*** Block opens ***

(** What a committed placement leaves behind: the bet is stored; one ledger
    entry of [-amount] is appended; the stored user has one more bet in
    [totalBets] and a balance that went down by twice the stake. *)
Lemma placeBet_transaction_cases (now : Z) (user : User.t)
    (market : Market.t) (marketId : Id) (option : string) (amount : Z)
    (currentOdds : R) (s : Store) :
  match placeBet_transaction now user market marketId option amount
                             currentOdds s with
  | (Ok (bet, user'), s') =>
      bet = Bet.calculatePotentialPayout
              (Bet.mk (nextId s) (User._id user) marketId option amount
                      currentOdds 0 Bet.active now None 0)
      /\ user' = User.set_totalBets (User.totalBets user + 1)%nat
                   (User.set_balance (User.balance user - IZR amount)%R user)
      /\ bets s' = bets (writeBet bet s)
      /\ (forall id, id <> User._id user -> findUser id s' = findUser id s)
      /\ exists pre tx,
           findUser (User._id user) s = Some pre
           /\ findUser (User._id user) s' =
              Some (User.mk (User._id pre)
                      (User.balance user - IZR amount + - IZR amount)%R
                      (User.totalWinnings pre)
                      (User.totalBets user + 1)%nat
                      (User.winningBets pre) (User.winRate pre)
                      (User.achievements pre))
           /\ transactions s' = (transactions s ++ [tx])%list
           /\ Transaction.userId tx = User._id user
           /\ Transaction.amount tx = (- IZR amount)%R
           /\ Transaction.balanceBefore tx = (User.balance user - IZR amount)%R
           /\ Transaction.balanceAfter tx =
              (User.balance user - IZR amount + - IZR amount)%R
  | (Throw _, _) => True
  end.
Proof.
  unfold placeBet_transaction, bind.
  unfold newObjectId at 1. cbn beta iota.
  set (s0 := set_nextId (S (nextId s)) s).
  set (bet := Bet.calculatePotentialPayout _).
  set (user1 := User.set_totalBets _ _).
  pose proof (User_save_cases in_session [User.balance_; User.totalBets_]
                user1 s0) as C1.
  destruct (User_save in_session [User.balance_; User.totalBets_] user1 s0)
    as [[[]|e1] s1] eqn:E1; [|exact I].
  destruct C1 as [_ [U1 [M1 [B1 T1]]]].
  destruct (Bet_save_spec in_session bet s1) as [s2 [E2 [U2 [M2 [B2 T2]]]]].
  rewrite E2.
  set (data := Transaction.mkData _ _ _ _ _ _ _).
  pose proof (createTransaction_cases data s2) as C3.
  destruct (createTransaction data s2) as [[tx|e3] s3] eqn:E3; [|exact I].
  destruct C3 as [u3 [F3 [U3 [M3 [B3 [T3 [X1 [X2 [X3 [X4 _]]]]]]]]]].
  destruct (Market_updateOdds_ok market s3) as [s4 [E4 [U4 [B4 [T4 _]]]]].
  rewrite E4. unfold gets at 1. cbn beta iota.
  match goal with
  | |- context [Market_save in_session ?m s4] =>
      destruct (Market_save_spec in_session m s4) as [s5 [E5 [U5 [B5 T5]]]];
      rewrite E5
  end.
  unfold commitTransaction, modify, ret.
  assert (Hid1 : User._id user1 = User._id user) by reflexivity.
  assert (Hd : Transaction.d_userId data = User._id user) by reflexivity.
  (* the stored user after the route's own save *)
  assert (Hs2 : forall id, findUser id s2 =
                           findUser id (writeUser
                                          [User.balance_; User.totalBets_]
                                          user1 s)).
  { intros id. rewrite (findUser_ext _ _ _ U2), (findUser_ext _ _ _ U1).
    reflexivity. }
  rewrite Hd, Hs2, <- Hid1, findUser_writeUser, Hid1 in F3.
  destruct (findUser (User._id user) s) as [pre|] eqn:Hpre;
    [|discriminate F3].
  simpl in F3. injection F3 as <-.
  assert (Us : forall id,
             findUser id (set_txlog [] s5) =
             findUser id
               (writeUser [User.balance_]
                  (User.set_balance
                     (User.balance
                        (User.merge [User.balance_; User.totalBets_]
                                    user1 pre)
                      + Transaction.d_amount data)
                     (User.merge [User.balance_; User.totalBets_]
                                 user1 pre)) s2)).
  { intros id.
    rewrite (findUser_ext _ s5 (set_txlog [] s5)) by reflexivity.
    rewrite (findUser_ext _ _ _ U5), (findUser_ext _ _ _ U4).
    apply findUser_ext. exact U3. }
  assert (Hpid : User._id pre = User._id user)
    by (apply (find_id User._id _ _ _ Hpre)).
  repeat split.
  - change (bets (set_txlog [] s5)) with (bets s5).
    rewrite B5, B4, B3, B2.
    unfold writeBet. rewrite (findBet_ext _ _ _ B1).
    change (findBet (Bet._id bet) s0) with (findBet (Bet._id bet) s).
    destruct (findBet (Bet._id bet) s); simpl; now rewrite B1.
  - intros id Hne. rewrite Us.
    rewrite findUser_writeUser_other by (simpl; congruence).
    rewrite Hs2. apply findUser_writeUser_other. now rewrite Hid1.
  - exists pre, tx.
    repeat split; auto.
    + rewrite Us.
      replace (User._id user)
        with (User._id
                (User.set_balance
                   (User.balance
                      (User.merge [User.balance_; User.totalBets_]
                                  user1 pre)
                    + Transaction.d_amount data)
                   (User.merge [User.balance_; User.totalBets_] user1 pre)))
        by (simpl; exact Hpid).
      rewrite findUser_writeUser. cbn [User._id User.set_balance].
      rewrite merge_id, Hpid, Hs2, <- Hid1, findUser_writeUser, Hid1, Hpre.
      simpl. rewrite ?Hpid. reflexivity.
    + change (transactions (set_txlog [] s5)) with (transactions s5).
      rewrite T5, T4, T3, T2, T1. reflexivity.
Qed.

(** ** Settlement *)

Lemma settle_won (now : Z) (res : string) (b : Bet.t) :
  Bet.option b = res ->
  Bet.settle now res b =
  Bet.mk (Bet._id b) (Bet.userId b) (Bet.marketId b) (Bet.option b)
         (Bet.amount b) (Bet.oddsAtTime b) (Bet.potentialPayout b)
         Bet.won (Bet.createdAt b) (Some now) (Bet.potentialPayout b).
Proof.
  intros E. unfold Bet.settle. rewrite E, String.eqb_refl. reflexivity.
Qed.

Lemma settle_lost (now : Z) (res : string) (b : Bet.t) :
  Bet.option b <> res ->
  Bet.settle now res b =
  Bet.mk (Bet._id b) (Bet.userId b) (Bet.marketId b) (Bet.option b)
         (Bet.amount b) (Bet.oddsAtTime b) (Bet.potentialPayout b)
         Bet.lost (Bet.createdAt b) (Some now) 0%R.
Proof.
  intros E. unfold Bet.settle.
  destruct (String.eqb_spec (Bet.option b) res); [contradiction|reflexivity].
Qed.

Lemma settle_user_won (bet : Bet.t) (pre : User.t) :
  Bet.status bet = Bet.won ->
  let u := settle_user bet pre in
  User._id u = User._id pre
  /\ User.totalBets u = (User.totalBets pre + 1)%nat
  /\ User.winningBets u = (User.winningBets pre + 1)%nat
  /\ User.balance u = (User.balance pre + Bet.actualPayout bet)%R
  /\ User.winRate u =
     (INR (User.winningBets pre + 1) / INR (User.totalBets pre + 1) * 100)%R.
Proof.
  intros Hst. unfold settle_user. rewrite Hst.
  destruct pre as [id bal tw tb wb wr ach].
  cbn [Bet.Status_eqb User.set_balance User.set_totalWinnings
       User.set_winningBets User.winningBets User.balance
       User.totalWinnings User.totalBets User._id User.winRate
       User.achievements].
  destruct (Nat.eqb (wb + 1) 1); unfold User.addAchievement;
    cbn [User.set_balance User.set_totalWinnings
         User.set_winningBets User.winningBets User.balance
         User.totalWinnings User.totalBets User._id User.winRate
         User.achievements];
    [destruct (existsb _ _)|];
    unfold User.updateWinRate;
    cbn [User.set_totalBets User.winningBets User.balance
         User.totalWinnings User.totalBets User._id User.winRate
         User.achievements];
    rewrite !Nat.add_1_r; cbn [Nat.ltb Nat.leb];
    cbn [User.winningBets User.balance User.totalWinnings User.totalBets
         User._id User.winRate User.achievements];
    repeat split; reflexivity.
Qed.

*** Block closes ***

> **Task description**:
Return, with no change at all, every line in the entries above from the line containing "user1 pre)) s2))." through the line containing "rewrite B5, B4, B3, B2.".

> **Task response**:
                                 user1 pre)) s2)).
  { intros id.
    rewrite (findUser_ext _ s5 (set_txlog [] s5)) by reflexivity.
    rewrite (findUser_ext _ _ _ U5), (findUser_ext _ _ _ U4).
    apply findUser_ext. exact U3. }
  assert (Hpid : User._id pre = User._id user)
    by (apply (find_id User._id _ _ _ Hpre)).
  repeat split.
  - change (bets (set_txlog [] s5)) with (bets s5).
    rewrite B5, B4, B3, B2.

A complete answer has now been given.